- Opening Delimiter -
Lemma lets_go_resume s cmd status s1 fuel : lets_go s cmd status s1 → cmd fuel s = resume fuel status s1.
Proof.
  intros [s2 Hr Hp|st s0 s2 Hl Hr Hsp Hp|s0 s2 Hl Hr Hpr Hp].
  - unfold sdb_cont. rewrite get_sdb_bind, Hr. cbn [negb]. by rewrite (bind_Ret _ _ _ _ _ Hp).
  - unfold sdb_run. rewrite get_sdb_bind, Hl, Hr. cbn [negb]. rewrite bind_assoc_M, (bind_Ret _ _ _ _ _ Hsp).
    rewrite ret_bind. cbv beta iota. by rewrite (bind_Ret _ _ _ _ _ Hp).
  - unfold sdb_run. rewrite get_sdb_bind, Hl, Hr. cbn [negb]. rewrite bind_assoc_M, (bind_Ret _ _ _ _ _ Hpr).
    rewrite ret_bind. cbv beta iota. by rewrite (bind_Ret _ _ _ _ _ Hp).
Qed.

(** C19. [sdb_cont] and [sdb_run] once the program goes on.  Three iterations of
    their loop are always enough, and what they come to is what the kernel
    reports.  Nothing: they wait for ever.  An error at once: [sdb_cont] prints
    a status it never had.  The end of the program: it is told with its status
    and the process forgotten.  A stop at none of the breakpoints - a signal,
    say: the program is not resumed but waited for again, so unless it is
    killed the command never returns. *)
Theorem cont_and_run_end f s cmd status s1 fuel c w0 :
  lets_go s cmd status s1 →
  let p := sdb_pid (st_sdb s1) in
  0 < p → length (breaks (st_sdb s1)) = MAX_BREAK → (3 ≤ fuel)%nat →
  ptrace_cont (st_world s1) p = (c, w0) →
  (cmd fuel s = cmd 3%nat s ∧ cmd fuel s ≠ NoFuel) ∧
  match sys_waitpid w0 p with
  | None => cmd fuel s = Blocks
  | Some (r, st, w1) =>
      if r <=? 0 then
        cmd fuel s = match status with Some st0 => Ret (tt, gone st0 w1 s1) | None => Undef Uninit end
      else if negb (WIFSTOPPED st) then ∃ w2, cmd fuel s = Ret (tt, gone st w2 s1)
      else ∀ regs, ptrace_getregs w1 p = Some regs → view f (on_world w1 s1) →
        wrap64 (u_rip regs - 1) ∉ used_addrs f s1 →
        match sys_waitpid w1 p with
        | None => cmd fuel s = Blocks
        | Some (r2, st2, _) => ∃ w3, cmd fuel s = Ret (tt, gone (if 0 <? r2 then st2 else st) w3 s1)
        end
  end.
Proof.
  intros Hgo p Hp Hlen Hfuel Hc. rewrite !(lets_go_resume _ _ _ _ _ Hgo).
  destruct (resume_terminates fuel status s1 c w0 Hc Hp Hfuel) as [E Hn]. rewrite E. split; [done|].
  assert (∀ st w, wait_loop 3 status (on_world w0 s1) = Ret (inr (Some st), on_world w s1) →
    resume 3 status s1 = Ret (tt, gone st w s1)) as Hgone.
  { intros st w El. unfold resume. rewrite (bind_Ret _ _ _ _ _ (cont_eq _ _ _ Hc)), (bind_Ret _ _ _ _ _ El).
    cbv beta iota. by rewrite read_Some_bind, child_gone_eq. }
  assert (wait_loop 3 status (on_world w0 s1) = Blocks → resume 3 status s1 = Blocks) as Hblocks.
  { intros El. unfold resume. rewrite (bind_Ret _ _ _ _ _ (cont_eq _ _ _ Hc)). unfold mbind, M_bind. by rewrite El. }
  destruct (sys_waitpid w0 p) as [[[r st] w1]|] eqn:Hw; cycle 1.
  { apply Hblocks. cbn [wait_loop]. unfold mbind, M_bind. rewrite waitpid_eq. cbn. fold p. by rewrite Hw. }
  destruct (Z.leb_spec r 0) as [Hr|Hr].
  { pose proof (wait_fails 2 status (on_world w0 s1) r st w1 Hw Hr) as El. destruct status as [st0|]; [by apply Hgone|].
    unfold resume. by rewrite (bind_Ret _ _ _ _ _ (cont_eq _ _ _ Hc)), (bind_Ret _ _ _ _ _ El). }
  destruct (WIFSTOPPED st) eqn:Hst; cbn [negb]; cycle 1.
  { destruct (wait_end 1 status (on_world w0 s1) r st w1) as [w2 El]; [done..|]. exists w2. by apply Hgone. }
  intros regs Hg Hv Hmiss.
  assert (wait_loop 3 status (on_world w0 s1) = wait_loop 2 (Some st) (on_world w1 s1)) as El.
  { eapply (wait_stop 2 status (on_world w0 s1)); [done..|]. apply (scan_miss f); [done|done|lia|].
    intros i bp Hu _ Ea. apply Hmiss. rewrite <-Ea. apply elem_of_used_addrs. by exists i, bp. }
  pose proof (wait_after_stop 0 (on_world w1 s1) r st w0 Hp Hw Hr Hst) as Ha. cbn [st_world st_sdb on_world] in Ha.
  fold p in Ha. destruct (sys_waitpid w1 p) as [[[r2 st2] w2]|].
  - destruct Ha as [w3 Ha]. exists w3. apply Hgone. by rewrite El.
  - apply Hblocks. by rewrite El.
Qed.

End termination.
- Closing Delimiter -
TASK DESCRIPTION:
Look above for the line with "assert (wait_loop 3 status (on_world w0 s1) = wait_loop", then copy it and each later line exactly, stopping at the last line of the records.

OUTPUT FOR THIS TASK:
  assert (wait_loop 3 status (on_world w0 s1) = wait_loop 2 (Some st) (on_world w1 s1)) as El.
  { eapply (wait_stop 2 status (on_world w0 s1)); [done..|]. apply (scan_miss f); [done|done|lia|].
    intros i bp Hu _ Ea. apply Hmiss. rewrite <-Ea. apply elem_of_used_addrs. by exists i, bp. }
  pose proof (wait_after_stop 0 (on_world w1 s1) r st w0 Hp Hw Hr Hst) as Ha. cbn [st_world st_sdb on_world] in Ha.
  fold p in Ha. destruct (sys_waitpid w1 p) as [[[r2 st2] w2]|].
  - destruct Ha as [w3 Ha]. exists w3. apply Hgone. by rewrite El.
  - apply Hblocks. by rewrite El.
Qed.

End termination.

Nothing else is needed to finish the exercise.